Increasing block size

If the recommendations above work and there is no network degradation, a S.P.A.M. scenario is no longer a problem, since the spammer is using the chain for what it’s meant for: paying to put transactions into blocks. But it’s still not great. Other people’s transactions are not going to get in often, and the spammer will really not need to pay all that much in gas to tie up the Hub’s block space for a period of time.

It’s not really a technical problem if there’s no network degradation, it’s just not charging enough for the Hub’s time.

One way to fix this is to simply raise the global min gas price somewhere above 0.005uatom, to correctly price the Hub’s blockspace. However, this isn’t great for regular users.

We can also make the Hub’s blocks bigger. Prop 845 proposes just that. Raising the block size from 200kb to 2mb means that around 10x the number of S.P.A.M. transactions get in during a given period of time, earning the Hub 10x the fees from full blocks. This makes it 10x more expensive to tie up the block space for a given period of time, and makes the Hub 10x more money during it.

Optimizing gas pricing

Another factor is that this type of “BananaKing” transaction writes a lot of data, while only using a moderate amount of gas. It’s possible that gas is mispriced in the Cosmos-SDK when it comes to data writes and we should be charging more. Gas tuning is a dark art, and we’ve done very little of it in Cosmos. Ethereum has made a bunch of small tweaks to gas prices over the years.

Transaction size seems to be one of the heaviest sources of load for gossip, and it sticks around forever in the blockchain state afterward. Data writes should probably be one of the more expensive things in terms of gas.

Comet bandwidth improvements

The Comet team has also been working on bandwidth improvements in comet through the year, both for block gossiping and for the mempool, all of which may help with S.P.A.M events like this. These improvements were largely summarized by Bucky recently on the forum, as part of the larger discussion on integrating a fee market into the Hub. See his post for more details.

Conclusion and a note on fee markets

So, in conclusion, we are making two recommendations (elimination of inconsistent transaction validity criteria, and reduction of mempool size) which should allow the network to handle load from a S.P.A.M. scenario gracefully. We also support a recommendation to raise block sizes to 2mb, just to increase the network’s throughput, which is good in general.

But as I’ve alluded to, there is something else which will work synergistically with the above recommendations to make the network run smoothly, as well cutting any S.P.A.M. scenario short, and making the network a lot of money in gas fees: fee markets.

Fee markets raise the gas price when there is a lot of demand for block space. Under normal circumstances, they make the chain a lot of money during high usage, while giving users low prices when usage is low.

They also have a lot of benefits under an S.P.A.M. scenario like the one described here. As a large volume of transactions comes in, blocks start getting full. The price ramps up, which automatically removes a lot of the spammer’s transactions from the mempool. If the spammer raises the price, they are then paying even more money. It quickly becomes completely non-viable.

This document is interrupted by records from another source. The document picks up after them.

Lemma decorate_keys (l : list X) :
  forall kxs, Sort.decorate key l = Ok kxs ->
              Forall (fun e => key (snd e) = Ok (fst e)) kxs.
Proof.
  induction l as [|x l IH]; simpl; intros kxs H.
  - injection H as <-. constructor.
  - destruct (key x) as [k|e] eqn:Ek; [|discriminate H]. simpl in H.
    destruct (Sort.decorate key l) as [kxs'|e]; [|discriminate H].
    simpl in H. injection H as <-. constructor; [exact Ek|now apply IH].
Qed.

Lemma sort_by_key_sorted (l l' : list X) :
  Sort.sort_by_key lt key l = Ok l' ->
  StronglySorted
    (fun x y => exists kx ky, key x = Ok kx /\ key y = Ok ky /\ lt ky kx = false) l'.
Proof.
  unfold Sort.sort_by_key. intros H.
  destruct (Sort.decorate key l) as [kxs|e] eqn:E; [|discriminate H].
  simpl in H. injection H as <-.
  assert (Hk : Forall (fun e => key (snd e) = Ok (fst e)) (Sort.sort_keyed lt kxs))
    by (eapply Permutation_Forall; [apply sort_keyed_perm|eapply decorate_keys, E]).
  pose proof (@sort_keyed_sorted K X lt lt_asym le_trans kxs) as Hs.
  cbv zeta in Hs.
  induction Hs as [|e l0 Hs IH Hall]; simpl; [constructor|].
  inversion Hk as [|? ? He Hl]; subst.
  constructor; [now apply IH|].
  apply Forall_map. rewrite Forall_forall in *. intros z Hz.
  exists (fst e), (fst z). repeat split; auto.
Qed.

Lemma sort_by_key_stable (same : K -> bool) (l l' : list X) :
  (forall a b, same a = true -> same b = true -> lt a b = false) ->
  Sort.sort_by_key lt key l = Ok l' ->
  filter (fun x => match key x with Ok k => same k | Raise _ => false end) l'
  = filter (fun x => match key x with Ok k => same k | Raise _ => false end) l.
Proof.
  unfold Sort.sort_by_key. intros Hsame H.
  destruct (Sort.decorate key l) as [kxs|e] eqn:E; [|discriminate H].
  simpl in H. injection H as <-.
  assert (Hun : forall m, Forall (fun e => key (snd e) = Ok (fst e)) m ->
            filter (fun x => match key x with Ok k => same k | Raise _ => false end)
                   (List.map snd m)
            = List.map snd (filter (fun e => same (fst e)) m)).
  { induction 1 as [|e m He _ IH]; simpl; [reflexivity|].
    rewrite He, IH. now destruct (same (fst e)). }
  rewrite Hun
    by (eapply Permutation_Forall; [apply sort_keyed_perm|eapply decorate_keys, E]).
  rewrite (sort_keyed_filter lt same kxs Hsame).
  rewrite <- Hun by (eapply decorate_keys, E).
  now rewrite (decorate_snd _ _ E).
Qed.

Lemma sort_by_key_returns (l : list X) :
  (forall x, In x l -> exists k, key x = Ok k) ->
  exists l', Sort.sort_by_key lt key l = Ok l'.
Proof.
  intros Hkey. unfold Sort.sort_by_key.
  assert (Hd : exists kxs, Sort.decorate key l = Ok kxs).
  { induction l as [|x l IH]; simpl; [now eexists|].
    destruct (Hkey x (or_introl eq_refl)) as [k ->]. simpl.
    destruct IH as [kxs ->]; [intros y Hy; apply Hkey; now right|].
    simpl. now eexists. }
  destruct Hd as [kxs ->]. simpl. now eexists.
Qed.

Lemma sort_by_key_raises (before : list X) (x : X) (after : list X) (e : exn) :
  (forall y, In y before -> exists k, key y = Ok k) ->
  key x = Raise e ->
  Sort.sort_by_key lt key (before ++ x :: after) = Raise e.
Proof.
  intros Hbefore Hx. unfold Sort.sort_by_key.
  assert (Hd : Sort.decorate key (before ++ x :: after) = Raise e).
  { induction before as [|y before IH]; simpl.
    - now rewrite Hx.
    - destruct (Hbefore y (or_introl eq_refl)) as [k ->]. simpl.
      rewrite IH; [reflexivity|]. intros z Hz. apply Hbefore. now right. }
  now rewrite Hd.
Qed.

End ResultKey.

Lemma Z_ltb_asym (a b : Z) : (a <? b) = true -> (b <? a) = false.
Proof. intros H. apply Z.ltb_lt in H. apply Z.ltb_ge. lia. Qed.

A fee market can actually fix a lot of problems, even without the other fixes I’ve talked about here. A fee market smoothes over a lot of other potential performance tuning issues, while also improving the chain’s economics. Prop 842 proposes to install a fee market on the Hub through Skip’s BlockSDK, and I am very excited to get it installed on the Hub.

ebuchman · November 7, 2023, 11:23pm

To underscore, there are architectural and design problems in the Cosmos fee system and mempool. These are well known and being worked on through a variety of efforts. Validators are expected to respond to S.P.A.M by adjusting their fee and mempool settings. The Comet team has been working all year on ways to reduce bandwidth usage and have some patches that should help (as I summarized here). Ultimately Cosmos needs a more sustainable fee system and mechanisms for building blocks and gossiping txs in app-specific ways.

LitBit · November 7, 2023, 11:38pm

Appreciate you highlighting the props we submitted to mitigate against this. Afaik Jacob has not given the script to anyone. The method Jacob has refined through weeks of research has far more severe consequences than what Rarma submitted onchain and most certainly not something we ever want to see tentatively tested on mainnet. There are a few ways to skin this cat as we have highlighted in the report we sent to relevant teams. 100% share you thoughts on a fee market.

zaki_iqlusion · November 7, 2023, 11:55pm

One of the points I am trying to make is that most of what is good about the current mempool design.

Txs rarely get stuck in subgraphs that never reach a block proposer
Latency from random part of the node graph to proposer is generally <1 second.

As you start harden the mempool against attacks, these properties diminish and basically the current design just becomes less and less usable.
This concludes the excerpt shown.